Vous ne comprenez pas ce que je veux dire ? Je vous avouerai ma fatigue. Je perds le fil de mes discours, je n’ai plus cette clarté d’esprit à laquelle mes amis se plaisaient à rendre hommage. Je dis mes amis, d’ailleurs, pour le principe. Je n’ai plus d’amis, je n’ai que des complices. En revanche, leur nombre a augmenté, ils sont le genre humain. Et dans le genre humain, vous le premier. Celui qui est là est toujours le premier. Comment je sais que je n’ai pas d’amis ? C’est très simple : je l’ai découvert le jour où j’ai pensé à me tuer pour leur jouer une bonne farce, pour les punir, en quelque sorte. Mais punir qui ? Quelques-uns seraient surpris ; personne ne se sentirait puni. J’ai compris que je n’avais pas d’amis. Du reste, même si j’en avais eu, je n’en serais pas plus avancé. Si j’avais pu me suicider et voir ensuite leur tête, alors, oui, le jeu en valait la chandelle. Mais la terre est obscure, cher ami, le bois épais, opaque le linceul. Les yeux de l’âme, oui, sans doute, s’il y a une âme et si elle a des yeux ! Mais voilà, on [88] n’est pas sûr, on n’est jamais sûr. Sinon, il y aurait une issue, on pourrait enfin se faire prendre au sérieux. Les hommes ne sont convaincus de vos raisons, de votre sincérité, et de la gravité de vos peines, que par votre mort. Tant que vous êtes en vie, votre cas est douteux, vous n’avez droit qu’à leur scepticisme. Alors, s’il y avait une seule certitude qu’on puisse jouir du spectacle, cela vaudrait la peine de leur prouver ce qu’ils ne veulent pas croire, et de les étonner. Mais vous vous tuez et qu’importe qu’ils vous croient au non : vous n’êtes pas là pour recueillir leur étonnement et leur contrition, d’ailleurs fugace, pour assister enfin, selon le rêve de chaque homme, à vos propres funérailles. Pour cesser d’être douteux, il faut cesser d’être, tout bellement.

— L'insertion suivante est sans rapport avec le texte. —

(** The whole effect of [safelink_send]: one frame, [safelink_packet c];
    on an ack, [safelinkUp_] flips and the head, if any, leaves the queue;
    [safelinkDown_] flips exactly when the ack echoes it. *)
Lemma safelink_send_effect (r : Radio E) (c : ConnectionImpl) :
  let s := safelink_send send_fn r c in
  let a := st_ack s in
  st_labels s = LTx (r_cfg r) (raw (safelink_packet c)) a
                :: (if ack_ok a then map LPop (option_list (pq_top (queue_send_ c))) else []) /\
  queue_send_ (st_con s) = (if ack_ok a then pq_pop (queue_send_ c) else queue_send_ c) /\
  safelinkUp_ (st_con s) = xorb (safelinkUp_ c) (ack_ok a) /\
  safelinkDown_ (st_con s) = xorb (safelinkDown_ c) (down_matches a (safelinkDown_ c)) /\
  safelinkInitialized_ (st_con s) = safelinkInitialized_ c.
Proof.
  unfold safelink_send, transmit. simpl_con.
  destruct (sendPacket send_fn r _) as [a r1]; simpl.
  destruct (ack_ok a) eqn:Ha.
  - destruct (down_matches a (safelinkDown_ c)) eqn:Hd; simpl_con;
      destruct (pq_top (queue_send_ c)) as [t|] eqn:Ht; simpl_con; rewrite ?Ha, ?Hd; simpl;
      split_and!; try done;
      try (destruct (queue_send_ c); simpl in *; congruence);
      by destruct (safelinkUp_ c), (safelinkDown_ c).
  - unfold down_matches. simpl. rewrite Ha. simpl.
    split_and!; try done; by destruct (safelinkUp_ c), (safelinkDown_ c).
Qed.

Lemma safelink_packet_ext (c1 c2 : ConnectionImpl) :
  queue_send_ c1 = queue_send_ c2 -> safelinkUp_ c1 = safelinkUp_ c2 ->
  safelinkDown_ c1 = safelinkDown_ c2 -> safelink_packet c1 = safelink_packet c2.
Proof. unfold safelink_packet. by intros -> -> ->. Qed.
(* ===== verification/Safelink.v ===== *)
(** The safelink protocol end to end.  The receiving side runs in the
    Crazyflie's firmware, not in this repository: it is modelled from the
    specification (section 4, "Safelink mode, initialized": a frame whose
    up parity repeats the last accepted one is a retransmission and is
    dropped; every received frame is acknowledged, and an acknowledgement
    may be lost on the way back) as the environment [send_fn] the worker's
    radio talks to.  Against it, the worker's side ([safelink_send],
    [CrazyradioThread.cpp] lines 142-165) delivers every acknowledged frame
    exactly once and in order, whatever frames and acknowledgements the air
    loses, as long as no packet is sent meanwhile; and a send between two
    cycles breaks the guarantee, since the frame retransmitted after a lost
    acknowledgement is the queue's new top. *)

From S2P Require Import Prelude.
From S2P Require Import Crtp.
From S2P Require Import PQueue.
From S2P Require Import Radio.
From S2P Require Import ConnImpl.
From S2P Require Import Worker.

Local Open Scope Z_scope.

(** ** The target *)

(** The fate of one frame on the air. *)
Inductive Outcome := Lost | AckLost | Acked.

(** What the target keeps of a frame: port, channel and payload. *)
Definition content (f : list Z) : Z * Z * list Z :=
  let p := of_raw f in (port p, channel p, payload p).

(** The up parity of a frame, bit 3 of its header. *)
Definition up_parity (f : list Z) : bool := Z.testbit (safelink (of_raw f)) 1.

Record Target := mkTarget {
  t_expect : bool;                      (** the up parity of the next new frame *)
  t_delivered : list (Z * Z * list Z);  (** what the target accepted, in order *)
  t_script : list Outcome               (** what the air does to the next frames *)
}.

Definition accept (f : list Z) (t : Target) : Target :=
  if Bool.eqb (up_parity f) (t_expect t)
  then mkTarget (negb (t_expect t)) (t_delivered t ++ [content f]) (t_script t)
  else t.
(* ===== verification/Thread.v ===== *)
(** The per-dongle worker thread of [CrazyradioThread.cpp] and the
    attach/detach protocol against it: [addConnection] (lines 28-56),
    [removeConnection] (lines 58-76), the loop of [run] (lines 87-106),
    the constructor (lines 8-13) and the destructor's join (lines 15-21).

    The state is the [CrazyradioThread] object: [connections_] as a set
    of connection identifiers (the [std::set] of [shared_ptr]s, ordered
    by pointer, here by identifier), [connections_updated_],
    [thread_ending_], [thread_] (joinable or not, and where the thread
    is), whether [thread_mutex_] is held by a detaching caller or the
    destructor, the radio
    the worker drives and the store of the [ConnectionImpl]s the
    [shared_ptr]s point to.  Every logical connection has an owner thread,
    the one running its [Connection] constructor and destructor; its
    phase says where that thread is in [addConnection] or
    [removeConnection].

    One step of the system is one atomic section of one thread: a block
    under [connections_mutex_], a block under [thread_mutex_], one pass
    iteration of the worker over one connection.  [tstep] computes the
    step of the thread a scheduler picks, or [None] when that thread is
    blocked (on a mutex, a condition variable or a join); every
    interleaving is a list of picks.  The predicate of
    [connections_updated_cv_.wait] is a parameter of the step, so that the
    lemmas hold for any predicate; the theorems on the removal use the
    code's, [remove_wait_pred] (line 66). *)

From stdpp Require Import strings gmap.
From S2P Require Import Prelude.
From S2P Require Import Crtp.
From S2P Require Import PQueue.
From S2P Require Import Radio.
From S2P Require Import ConnImpl.
From S2P Require Import Worker.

Du reste, n’est-ce pas mieux ainsi ? Nous souffririons trop de leur indifférence. « Tu me le paieras ! », disait une fille à son père qui l’avait empêchée de se marier à un soupirant trop bien peigné. Et elle se tua. Mais le père n’a rien payé du tout. Il adorait la pêche au lancer. Trois dimanches après, il retournait à la rivière, pour oublier, disait-il. [89] Le calcul était juste, il oublia. A vrai dire, c’est le contraire qui eût surpris. On croit mourir pour punir sa femme, et on lui rend la liberté. Autant ne pas voir ça. Sans compter qu’on risquerait d’entendre les raisons qu’ils donnent de votre geste. Pour ce qui me concerne, je les entends déjà : « Il s’est tué parce qu’il n’a pu supporter de... » Ah ! cher ami, que les hommes sont pauvres en invention. Ils croient toujours qu’on se suicide pour une raison. Mais on peut très bien se suicider pour deux raisons. Non, ça ne leur rentre pas dans la tête. Alors, à quoi bon mourir volontairement, se sacrifier à l’idée qu’on veut donner de soi. Vous mort, ils en profiteront pour donner à votre geste des motifs idiots, ou vulgaires. Les martyrs, cher ami, doivent choisir d’être oubliés, raillés ou utilisés. Quant à être compris, jamais.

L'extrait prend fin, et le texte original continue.